(** C3. On every body of the shape the platform posts, the handler returns
    [{"status": "ok"}], whatever the Graph API, the disk and the EXIF
    reader answer (second part).  More precisely, on any JSON body it
    returns [{"status": "ok"}] exactly when the lookups of lines 80 to 90
    raise nothing on it (first part), and these raise nothing on a body of
    the platform's shape. *)
Theorem webhook_ok_iff_fields_resolve h body :
  (outcome w h (webhook TAGS cfg (Request (OK body))) = OK status_ok
   <-> fields_resolve body = true)
  /\ (platform_shaped body = true ->
      outcome w h (webhook TAGS cfg (Request (OK body))) = OK status_ok).
Proof.
  split; [apply webhook_ok_iff |].
  intros Hs. by apply webhook_ok_iff, platform_shaped_resolves.
Qed.

(** C10, amended. When the message found in the body is a dictionary whose
    type is not "image" (it may be "text", or missing, as in an empty
    body), the handler writes no file and makes no HTTP call, and it
    returns [{"status": "ok"}] provided the lookup of the phone number id
    on line 81 raises nothing. *)
Theorem non_image_no_effects h body message type :
  message_of body = OK message ->
  py_get message "type" JNull = OK type ->
  py_eq_str type "image" = false ->
  let tr := trace w h (webhook TAGS cfg (Request (OK body))) in
  List.filter is_write tr = []
  /\ List.filter is_http tr = []
  /\ (returned (phone_number_id_of body) = true ->
      outcome w h (webhook TAGS cfg (Request (OK body))) = OK status_ok).
Proof.
  intros Hm Ht Hi tr. subst tr.
  unfold webhook, perform, lift. io_cbn. rewrite Hm. io_cbn.
  destruct (phone_number_id_of body) as [bpid |]; io_cbn; [| done].
  rewrite Ht. io_cbn. rewrite Hi.
  by destruct (py_eq_str type "text"); io_cbn.
Qed.

End Answer.

(** ** The properties on sample requests *)

Example image_payload_shaped : platform_shaped (image_payload "M1" "image/jpeg") = true.
Proof. reflexivity. Qed.

Example text_payload_shaped : platform_shaped text_payload = true.
Proof. reflexivity. Qed.

Example calm_run_accesses :
  accesses calm_run =
    [Written "images/image_1700000000.5.jpeg"; Read "images/image_1700000000.5.jpeg"].
Proof. reflexivity. Qed.

(** C2, as stated, fails for the metadata extraction: when PIL cannot read
    the saved file, the guard of the handler catches nothing (the block runs
    to its last line), the failure is logged inside [get_image_metadata],
    and the reply to the sender carries its text. *)
Lemma exif_failure_reaches_sender :
  let run := trace (unreadable_world "1700000000.5") []
               (webhook sample_TAGS sample_config (image_request "M1" "image/jpeg")) in
  let failure := "cannot identify image file" in
  processed_without_error run = true
  /\ run !! 7%nat = Some (ELog ERROR [Lit "Error extracting metadata: "; Lit failure])
  /\ run !! 9%nat =
       Some (EPost (messages_url (JStr "106540352242922")) "Bearer EAAGtoken123"
               (TextMessage (JStr "16505551234")
                  (response_message (JStr "Receipt") [(TagName "error", failure)])
                  (JStr "wamid.M1"))
               (OK (Response 200 [] (OK (JObj []))))).
Proof. by split_and!. Qed.

(** An image request while the Graph API is unreachable: the failed lookup
    is logged and the handler answers as ever. *)
Lemma image_failures_caught_offline :
  let w := offline_world "1700000000.5" in
  let body := image_payload "M1" "image/jpeg" in
  let failure := Exn (LibraryError "httpx.ConnectError") "All connection attempts failed" in
  outcome w [] (webhook sample_TAGS sample_config (Request (OK body))) = OK status_ok
  /\ trace w [] (webhook sample_TAGS sample_config (Request (OK body))) =
       [incoming body;
        ENow "1700000000.5";
        EGet [Lit graph; Val (JStr "M1")] "Bearer EAAGtoken123" (Err failure);
        ELog ERROR (error_processing failure)].
Proof.
  pose proof (image_failures_caught sample_TAGS sample_config
                (offline_world "1700000000.5") [] (image_payload "M1" "image/jpeg")
                (image_message "M1" "image/jpeg") (JStr "106540352242922")
                (JStr "M1") (JStr "Receipt") "jpeg"
                eq_refl eq_refl eq_refl eq_refl) as (Hout & Htr & _).
  exact (conj Hout Htr).
Defined.

(** An image notification as the platform posts it: the handler returns
    [{"status": "ok"}], here with the Graph API out of reach. *)
Lemma webhook_ok_on_image_payload :
  platform_shaped (image_payload "M1" "image/jpeg") = true
  /\ outcome (offline_world "1700000000.5") []
       (webhook sample_TAGS sample_config (image_request "M1" "image/jpeg"))
     = OK status_ok.
Proof.
  split; [reflexivity |].
  apply (proj2 (webhook_ok_iff_fields_resolve sample_TAGS sample_config
                  (offline_world "1700000000.5") [] (image_payload "M1" "image/jpeg"))).
  reflexivity.
Defined.

(** Off the platform's shape the handler can raise: an image message whose
    MIME type has no "/" makes line 90 raise [IndexError], outside the
    guard. *)
Lemma webhook_raises_on_bare_mime_type :
  platform_shaped (image_payload "M1" "jpeg") = false
  /\ outcome (calm_world "1700000000.5") []
       (webhook sample_TAGS sample_config (image_request "M1" "jpeg"))
     = Err (Exn IndexError "list index out of range").
Proof. by split. Qed.

Example webhook_raises_on_empty_entry :
  outcome (calm_world "1700000000.5") []
    (webhook sample_TAGS sample_config (Request (OK (JObj [("entry", JList [])]))))
  = Err (Exn IndexError "list index out of range").
Proof. reflexivity. Qed.

Example webhook_raises_on_missing_image :
  outcome (calm_world "1700000000.5") []
    (webhook sample_TAGS sample_config
       (Request (OK (envelope (JObj [("messages", JList [JObj [("type", JStr "image")]])])))))
  = Err (Exn KeyError "'image'").
Proof. reflexivity. Qed.

Lemma image_steps_in_order_calm :
  processed_without_error calm_run = true
  /\ length (List.filter is_step calm_run) = 6.
Proof.
  split; [reflexivity |].
  destruct (image_steps_in_order sample_TAGS sample_config
              (calm_world "1700000000.5") [] (image_payload "M1" "image/jpeg") eq_refl)
    as (message & bpid & image_id & caption & ext & timestamp & r1 & media
        & media_url & r2 & x & to & message_id & r3 & r4 & H).
  destruct H as (_ & _ & _ & _ & _ & _ & _ & _ & _ & Hsteps).
  exact (f_equal length Hsteps).
Defined.

(** C5, as stated, fails: the calm run goes through without an exception
    and makes four HTTP calls, not two. *)
Lemma calm_run_http_calls_not_two :
  processed_without_error calm_run = true
  /\ length (List.filter is_http calm_run) <> 2.
Proof. split; [reflexivity | discriminate]. Qed.

Lemma image_four_http_calls_calm :
  processed_without_error calm_run = true
  /\ length (List.filter is_http calm_run) = 4.
Proof.
  split; [reflexivity |].
  exact (proj1 (image_four_http_calls sample_TAGS sample_config
                  (calm_world "1700000000.5") [] (image_payload "M1" "image/jpeg")
                  eq_refl)).
Defined.

(** C6, as stated, fails: the file the calm run saved is read again, right
    after it was written. *)
Lemma calm_run_reads_saved_file :
  exists path,
    saved calm_run = [path]
    /\ calm_run !! 4%nat = Some (EWrite path [xff; xd8; xff; xe1] (OK tt))
    /\ calm_run !! 6%nat =
         Some (EExif path (OK (Some [(271, "Canon"); (272, "EOS 80D"); (37510, "b''")]%Z))).
Proof. exists "images/image_1700000000.5.jpeg". by split_and!. Qed.

(** C7, as stated, fails: two distinct requests that read the same time
    write the same file, the second over the first. *)
Lemma same_reading_same_name :
  let w := calm_world "1700000000.5" in
  let run1 := trace w [] (webhook sample_TAGS sample_config (image_request "M1" "image/jpeg")) in
  let run2 := trace w run1 (webhook sample_TAGS sample_config (image_request "M2" "image/jpeg")) in
  image_request "M1" "image/jpeg" <> image_request "M2" "image/jpeg"
  /\ saved run1 = ["images/image_1700000000.5.jpeg"]
  /\ saved run2 = ["images/image_1700000000.5.jpeg"].
Proof. split_and!; [discriminate | reflexivity | reflexivity]. Qed.

Lemma distinct_readings_distinct_names_later :
  let run1 := trace later_world []
                (webhook sample_TAGS sample_config (image_request "M1" "image/jpeg")) in
  let run2 := trace later_world run1
                (webhook sample_TAGS sample_config (image_request "M2" "image/jpeg")) in
  (In (Written "images/image_1700000000.5.jpeg") (accesses run1)
   /\ In (Written "images/image_1700000001.25.jpeg") (accesses run2)
   /\ In "1700000000.5" (clock run1)
   /\ In "1700000001.25" (clock run2))
  /\ "images/image_1700000000.5.jpeg" <> "images/image_1700000001.25.jpeg".
Proof.
  intros run1 run2.
  assert (In (Written "images/image_1700000000.5.jpeg") (accesses run1)) as H1
    by (left; reflexivity).
  assert (In (Written "images/image_1700000001.25.jpeg") (accesses run2)) as H2
    by (left; reflexivity).
  assert (In "1700000000.5" (clock run1)) as H3 by (left; reflexivity).
  assert (In "1700000001.25" (clock run2)) as H4 by (left; reflexivity).
  split; [by split_and! |].
  apply (distinct_readings_distinct_names sample_TAGS sample_config later_world
           [] (image_request "M1" "image/jpeg")
           run1 (image_request "M2" "image/jpeg")
           _ _ "1700000000.5" "1700000001.25" H1 H2 H3 H4);
    [reflexivity | reflexivity | discriminate].
Defined.

(** C10, as stated, fails: here the message found is the default [{}], of
    no type, and line 81 raises on the [metadata] that is not a dictionary. *)
Lemma non_image_raises_on_metadata :
  let body := envelope (JObj [("metadata", JInt 5)]) in
  message_of body = OK (JObj [])
  /\ py_get (JObj []) "type" JNull = OK JNull
  /\ py_eq_str JNull "image" = false
  /\ outcome (calm_world "1700000000.5") []
       (webhook sample_TAGS sample_config (Request (OK body)))
     = Err (Exn AttributeError "'int' object has no attribute 'get'").
Proof. by split_and!. Qed.

Lemma non_image_no_effects_text :
  let run := trace (calm_world "1700000000.5") []
               (webhook sample_TAGS sample_config (Request (OK text_payload))) in
  List.filter is_write run = []
  /\ List.filter is_http run = []
  /\ (returned (phone_number_id_of text_payload) = true ->
      outcome (calm_world "1700000000.5") []
        (webhook sample_TAGS sample_config (Request (OK text_payload))) = OK status_ok).
Proof.
  exact (non_image_no_effects sample_TAGS sample_config (calm_world "1700000000.5")
           [] text_payload _ (JStr "text") eq_refl eq_refl eq_refl).
Defined.

Example empty_payload_ok :
  trace (calm_world "1700000000.5") [] (webhook sample_TAGS sample_config (Request (OK (JObj []))))
  = [incoming (JObj [])]
  /\ outcome (calm_world "1700000000.5") []
       (webhook sample_TAGS sample_config (Request (OK (JObj [])))) = OK status_ok.
Proof. by split. Qed.

(** * Further properties *)

(** ** The file extension of line 90 *)

Lemma count_char_app c s t :
  count_char c (s +:+ t) = count_char c s + count_char c t.
Proof.
  induction s as [| d s IH]; [done |].
  change (String d s +:+ t) with (String d (s +:+ t)). cbn [count_char].
  rewrite IH. lia.
Qed.
(** * A minimal HTTP/1.x server: request parser and connection handler

    Shallow embedding of [request.py] (the line reader [iter_lines], the
    [BodyReader] and [Request.from_socket]) and of the per-connection part of
    [server.py] ([serve_file] and [HTTPWorker.handle_client]).

    Conventions of the model.
    - A Python [str] is a [string]; the text on the wire is ASCII, where
      [bytes.decode('utf-8')] is the identity and [upper], [lower] and the
      white-space test only concern the characters below 128.
    - A socket is the list of the texts its successive
      [sock.recv(bufsize).decode('utf-8')] calls evaluate to; once that list
      is used up, or at an empty element, the peer has closed and every
      further call returns the empty text.
    - Exceptions are values of [exn]; a computation that may raise returns
      [exn + A].
    - Writes to standard output ([print]) are left out. *)

From Equations Require Import Equations.
From Stdlib Require Import String Ascii List ZArith Lia Bool.
Import ListNotations.
Open Scope string_scope.

(** ** Python string operations *)

Module Str.

Definition is_empty (s : string) : bool :=
  match s with EmptyString => true | String _ _ => false end.

(** [s[:n]] and [s[n:]] for a non-negative index. *)
Fixpoint take (n : nat) (s : string) : string :=
  match n, s with
  | S n', String c s' => String c (take n' s')
  | _, _ => EmptyString
  end.

Fixpoint drop (n : nat) (s : string) : string :=
  match n, s with
  | S n', String _ s' => drop n' s'
  | _, _ => s
  end.

(** A slice bound as Python resolves it: a negative bound counts from the
    end and is clamped at 0. *)
Definition bound (n : Z) (s : string) : nat :=
  if (0 <=? n)%Z then Z.to_nat n
  else Z.to_nat (Z.of_nat (String.length s) + n).

(** [s[:n]] and [s[n:]] for any integer. *)
Definition slice_to (n : Z) (s : string) : string := take (bound n s) s.
Definition slice_from (n : Z) (s : string) : string := drop (bound n s) s.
+---+
### ASSIGNED TASK
Say how many lines of the entries above include the string "Require", giving the number and nothing else.

### SOLVED EXERCISE
2